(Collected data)
++++

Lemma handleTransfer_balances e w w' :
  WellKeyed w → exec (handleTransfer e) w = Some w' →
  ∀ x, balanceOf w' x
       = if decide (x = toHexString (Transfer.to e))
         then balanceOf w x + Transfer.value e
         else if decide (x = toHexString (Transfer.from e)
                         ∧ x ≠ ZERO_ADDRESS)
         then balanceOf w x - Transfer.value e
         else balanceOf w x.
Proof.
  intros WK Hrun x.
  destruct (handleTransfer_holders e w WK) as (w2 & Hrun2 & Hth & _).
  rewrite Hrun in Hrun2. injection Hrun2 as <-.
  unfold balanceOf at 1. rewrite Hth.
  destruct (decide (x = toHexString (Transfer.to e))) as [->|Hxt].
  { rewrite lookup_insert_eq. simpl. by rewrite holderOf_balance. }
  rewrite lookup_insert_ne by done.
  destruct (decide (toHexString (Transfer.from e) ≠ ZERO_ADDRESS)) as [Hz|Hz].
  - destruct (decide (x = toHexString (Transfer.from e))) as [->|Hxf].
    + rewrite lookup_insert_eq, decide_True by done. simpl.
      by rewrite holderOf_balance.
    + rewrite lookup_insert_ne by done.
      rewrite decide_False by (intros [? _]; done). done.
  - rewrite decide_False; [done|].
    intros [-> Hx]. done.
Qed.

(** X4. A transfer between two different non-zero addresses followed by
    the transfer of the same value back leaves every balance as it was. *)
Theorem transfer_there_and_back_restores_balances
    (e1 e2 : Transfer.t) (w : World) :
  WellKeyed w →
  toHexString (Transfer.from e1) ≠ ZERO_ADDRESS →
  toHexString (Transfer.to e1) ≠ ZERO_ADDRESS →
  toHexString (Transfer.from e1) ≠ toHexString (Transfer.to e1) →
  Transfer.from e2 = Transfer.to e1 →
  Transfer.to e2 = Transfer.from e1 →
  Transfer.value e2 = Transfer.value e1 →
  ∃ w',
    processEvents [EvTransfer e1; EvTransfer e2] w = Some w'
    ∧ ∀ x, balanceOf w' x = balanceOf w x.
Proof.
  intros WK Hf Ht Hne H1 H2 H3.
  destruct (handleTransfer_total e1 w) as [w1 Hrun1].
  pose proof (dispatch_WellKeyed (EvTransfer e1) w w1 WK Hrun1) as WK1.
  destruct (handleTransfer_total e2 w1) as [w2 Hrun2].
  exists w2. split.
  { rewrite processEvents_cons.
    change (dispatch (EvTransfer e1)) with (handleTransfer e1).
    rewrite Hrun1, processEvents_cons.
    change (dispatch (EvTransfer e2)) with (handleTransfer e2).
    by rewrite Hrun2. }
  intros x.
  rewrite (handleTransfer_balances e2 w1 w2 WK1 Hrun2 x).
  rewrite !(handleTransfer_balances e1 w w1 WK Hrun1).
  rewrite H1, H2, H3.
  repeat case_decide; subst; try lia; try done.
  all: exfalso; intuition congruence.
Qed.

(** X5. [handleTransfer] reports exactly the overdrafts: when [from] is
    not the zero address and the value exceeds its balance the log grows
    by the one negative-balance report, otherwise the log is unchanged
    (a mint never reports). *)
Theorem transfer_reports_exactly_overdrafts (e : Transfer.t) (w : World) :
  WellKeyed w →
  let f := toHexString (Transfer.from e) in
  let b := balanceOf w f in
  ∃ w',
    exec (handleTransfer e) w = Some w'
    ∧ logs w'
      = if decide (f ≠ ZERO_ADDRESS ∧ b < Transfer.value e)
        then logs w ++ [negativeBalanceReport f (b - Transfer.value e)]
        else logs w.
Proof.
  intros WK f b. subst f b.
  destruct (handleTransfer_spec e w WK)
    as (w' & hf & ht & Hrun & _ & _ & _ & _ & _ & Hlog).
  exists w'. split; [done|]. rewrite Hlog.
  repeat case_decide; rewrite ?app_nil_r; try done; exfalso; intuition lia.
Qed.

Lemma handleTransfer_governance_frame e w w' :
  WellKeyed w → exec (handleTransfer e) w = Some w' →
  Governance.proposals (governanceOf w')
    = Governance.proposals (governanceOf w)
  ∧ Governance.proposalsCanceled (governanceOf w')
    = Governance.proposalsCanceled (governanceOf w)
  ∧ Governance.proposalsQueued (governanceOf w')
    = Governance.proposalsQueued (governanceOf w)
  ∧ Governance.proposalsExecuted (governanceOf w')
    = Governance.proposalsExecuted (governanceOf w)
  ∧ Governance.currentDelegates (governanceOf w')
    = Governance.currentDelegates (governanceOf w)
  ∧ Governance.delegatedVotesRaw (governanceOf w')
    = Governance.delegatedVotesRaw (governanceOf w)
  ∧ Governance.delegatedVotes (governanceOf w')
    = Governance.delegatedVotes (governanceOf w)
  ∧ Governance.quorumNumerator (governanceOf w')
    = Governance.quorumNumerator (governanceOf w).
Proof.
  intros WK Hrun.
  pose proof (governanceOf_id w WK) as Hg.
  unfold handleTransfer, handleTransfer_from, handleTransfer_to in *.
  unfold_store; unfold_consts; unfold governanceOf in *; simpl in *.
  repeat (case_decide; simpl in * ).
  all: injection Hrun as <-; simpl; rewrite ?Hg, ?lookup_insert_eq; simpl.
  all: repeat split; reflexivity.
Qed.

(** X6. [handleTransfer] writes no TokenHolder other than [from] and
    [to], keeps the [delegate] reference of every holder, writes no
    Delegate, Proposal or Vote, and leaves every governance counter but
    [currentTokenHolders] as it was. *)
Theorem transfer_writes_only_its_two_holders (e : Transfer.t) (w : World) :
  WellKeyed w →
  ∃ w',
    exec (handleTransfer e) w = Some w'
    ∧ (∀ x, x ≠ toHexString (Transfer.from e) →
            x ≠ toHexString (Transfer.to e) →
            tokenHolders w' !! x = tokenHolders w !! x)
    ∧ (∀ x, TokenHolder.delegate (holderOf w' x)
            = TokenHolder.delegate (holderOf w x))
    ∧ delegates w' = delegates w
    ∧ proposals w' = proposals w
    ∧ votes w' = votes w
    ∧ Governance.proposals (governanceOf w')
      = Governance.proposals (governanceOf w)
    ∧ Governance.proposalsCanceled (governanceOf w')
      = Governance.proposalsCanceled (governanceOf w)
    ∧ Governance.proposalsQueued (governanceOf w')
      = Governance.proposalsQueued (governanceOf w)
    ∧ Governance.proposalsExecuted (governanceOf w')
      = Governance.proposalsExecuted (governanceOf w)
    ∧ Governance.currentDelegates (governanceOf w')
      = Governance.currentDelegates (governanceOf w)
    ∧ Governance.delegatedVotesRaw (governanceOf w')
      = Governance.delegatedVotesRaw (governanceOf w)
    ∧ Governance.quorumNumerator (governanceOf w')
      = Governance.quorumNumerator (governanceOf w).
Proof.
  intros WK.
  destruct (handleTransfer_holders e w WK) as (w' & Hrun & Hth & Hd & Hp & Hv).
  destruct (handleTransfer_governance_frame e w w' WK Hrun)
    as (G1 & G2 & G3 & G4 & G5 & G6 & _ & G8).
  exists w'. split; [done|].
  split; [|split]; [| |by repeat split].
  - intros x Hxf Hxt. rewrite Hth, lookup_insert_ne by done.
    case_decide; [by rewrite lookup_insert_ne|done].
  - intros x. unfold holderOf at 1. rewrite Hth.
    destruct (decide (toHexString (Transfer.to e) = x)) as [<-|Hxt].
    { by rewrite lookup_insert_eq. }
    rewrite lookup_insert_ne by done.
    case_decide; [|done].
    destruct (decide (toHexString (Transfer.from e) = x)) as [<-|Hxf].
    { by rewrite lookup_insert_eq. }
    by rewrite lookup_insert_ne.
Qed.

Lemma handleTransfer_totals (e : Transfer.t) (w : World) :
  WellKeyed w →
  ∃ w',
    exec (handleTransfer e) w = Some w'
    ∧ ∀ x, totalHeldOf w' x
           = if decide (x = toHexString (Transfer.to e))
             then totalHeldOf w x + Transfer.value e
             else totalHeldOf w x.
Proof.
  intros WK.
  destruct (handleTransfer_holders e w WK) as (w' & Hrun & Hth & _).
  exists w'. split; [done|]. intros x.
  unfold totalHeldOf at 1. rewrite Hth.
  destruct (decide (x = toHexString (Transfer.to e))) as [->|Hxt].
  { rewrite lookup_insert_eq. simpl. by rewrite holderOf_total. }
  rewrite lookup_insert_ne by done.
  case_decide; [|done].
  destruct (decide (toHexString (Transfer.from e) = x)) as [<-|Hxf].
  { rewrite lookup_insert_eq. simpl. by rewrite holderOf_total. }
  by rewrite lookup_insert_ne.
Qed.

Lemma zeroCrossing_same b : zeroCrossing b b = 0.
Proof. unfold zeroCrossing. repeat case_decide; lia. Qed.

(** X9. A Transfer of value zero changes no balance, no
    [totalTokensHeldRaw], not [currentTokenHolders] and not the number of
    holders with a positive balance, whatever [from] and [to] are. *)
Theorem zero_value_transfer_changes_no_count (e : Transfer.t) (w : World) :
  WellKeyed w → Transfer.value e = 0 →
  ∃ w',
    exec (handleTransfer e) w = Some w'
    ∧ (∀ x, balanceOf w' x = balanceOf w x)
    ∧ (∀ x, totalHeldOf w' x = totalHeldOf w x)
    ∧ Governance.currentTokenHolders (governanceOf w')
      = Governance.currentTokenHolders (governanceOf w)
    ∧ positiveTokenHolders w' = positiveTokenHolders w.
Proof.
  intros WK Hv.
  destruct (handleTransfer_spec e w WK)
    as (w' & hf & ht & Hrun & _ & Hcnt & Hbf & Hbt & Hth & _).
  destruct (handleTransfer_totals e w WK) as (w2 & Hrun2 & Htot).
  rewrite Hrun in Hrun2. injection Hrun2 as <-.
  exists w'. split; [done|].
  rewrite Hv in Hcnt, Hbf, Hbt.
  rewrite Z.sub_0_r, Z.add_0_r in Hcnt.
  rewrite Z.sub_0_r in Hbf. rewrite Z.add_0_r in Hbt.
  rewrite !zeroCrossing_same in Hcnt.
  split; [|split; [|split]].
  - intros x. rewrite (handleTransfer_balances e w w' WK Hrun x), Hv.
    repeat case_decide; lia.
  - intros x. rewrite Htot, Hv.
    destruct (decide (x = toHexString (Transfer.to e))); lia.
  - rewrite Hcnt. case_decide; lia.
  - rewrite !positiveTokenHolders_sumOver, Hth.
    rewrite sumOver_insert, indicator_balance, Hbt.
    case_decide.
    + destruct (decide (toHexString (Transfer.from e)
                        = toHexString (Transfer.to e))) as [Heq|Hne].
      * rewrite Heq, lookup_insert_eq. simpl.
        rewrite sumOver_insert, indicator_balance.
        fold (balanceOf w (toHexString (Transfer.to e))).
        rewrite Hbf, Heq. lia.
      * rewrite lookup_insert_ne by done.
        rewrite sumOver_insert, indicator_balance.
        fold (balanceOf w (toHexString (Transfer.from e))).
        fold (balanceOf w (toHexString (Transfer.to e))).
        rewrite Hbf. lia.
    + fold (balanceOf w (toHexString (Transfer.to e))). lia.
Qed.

++++

- [Directions for this task] When a line of the records above contains the string "pose", count it once; then give the total and nothing else.

- [Reply] 2